The training_templates library provides a collection of classes that execute common training workflows. It is meant to be used as an example of DRY code development and unit testing. The example workflows utilize hyperopt for hyperparameter tuning and log all parameters, fit statistics, and trained models to an MLflow Experiment. Base model workflow classes can be extended to add additional functionality or overridden to alter existing functionality.
This library was developed using the Databricks extension for VS Code. The extension allows local code to be synced to a Databricks Repo and executed on Databricks compute. The project was developed using a combination of local unit tests and interactive experimentation in Databricks by importing functions and classes into Notebooks.

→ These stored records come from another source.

Definition updateProvider (body : res error updateProviderReq) : handler A response :=
  let* tenantID := of_res (tenantScope r) in
  let id := hr_param r "id" in
  let* req := of_res (parse body) in
  do* guard (is_None_b (up_BaseURL req) && is_None_b (up_Enabled req) && is_None_b (up_Keys req)
             && is_None_b (up_KeyStrategy req))
    (InvalidRequest (text "A provider update must change base_url, enabled, keys or key_strategy.")) in
  do* guard (match up_KeyStrategy req with Some st => negb (ValidKeyStrategy st) | None => false end)
    strategy_refusal in
  do* refuse (up_BaseURL req ≫= validateBaseURL) in
  do* guard (match up_Keys req with Some keys => bool_decide (nonEmpty keys = []) | None => false end)
    keys_refusal in
  let* p := map_err (storeErr "provider" id) (in_store (λ m, UpdateProvider m tenantID id
    {| pp_BaseURL := up_BaseURL req; pp_Enabled := up_Enabled req;
       pp_KeyStrategy := stored_strategy <$> up_KeyStrategy req; pp_Keys := nonEmpty <$> up_Keys req |})) in
  do* drop_catalog tenantID in
  answer_json (PProvider p).

Definition deleteProvider : handler A response :=
  let* tenantID := of_res (tenantScope r) in
  let id := hr_param r "id" in
  do* map_err (storeErr "provider" id) (in_store (λ m, DeleteProvider m tenantID id)) in
  do* drop_catalog tenantID in
  answer_none.

(** *** Aliases and routes *)

Definition alias_pattern_text : string := "^[a-z][a-z0-9_-]{1,63}$".

(** The catalog clash check of [upsertAlias]: an unreadable catalog skips it. *)
Definition alias_clash (tenantID name : string) : handler A bool := λ s,
  let '(got, s) := catalog_get adapters poll_now answers 0 tenantID s in
  (Ok (match got with Ok snap => negb (is_None_b (Lookup (Some snap) name)) | Err _ => false end), s).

Commits to github were executed from the Repo.
- Clone the repository.
- Create a local conda environment.
conda create -n training_templates python=3.9
conda activate training_templates
- If JDK is not installed on your local machine, install it.
conda install -c conda-forge openjdk=11.0.15
- Install the package locally.
pip install -e ".[local,test]"
-
Optionally create a Databricks Repo, open this project in VS Code, and sync the local code to the Databricks Repo using the VS Code extension.
-
To run tests, execute the below line.
pytest -v --cov
- Clone the repository into a Databricks Repo and open a notebook from the examples directory to see usage examples.
This project leverages github actions to execute workflows triggered by pull requests and the creation of releases. Contributors to the project create feature branches to develop new functionality. These updates are then added to the master branch through a pull request. The request triggers a github actions workflow that checks the code style and executes unit tests. If either of these fail, the pull request will not be merged.
Once the master branch has accumulated enough updates to release a new version of the library, a new github release is created, which triggers the second github actions workflow. This workflow accepts the release information from github, builds a new version of the package with that information, and pushes a wheel file to an artifact repository (gemfury). Databrick users can then pip install the library. See the examples directory for details on installing and using the library on a Databricks cluster.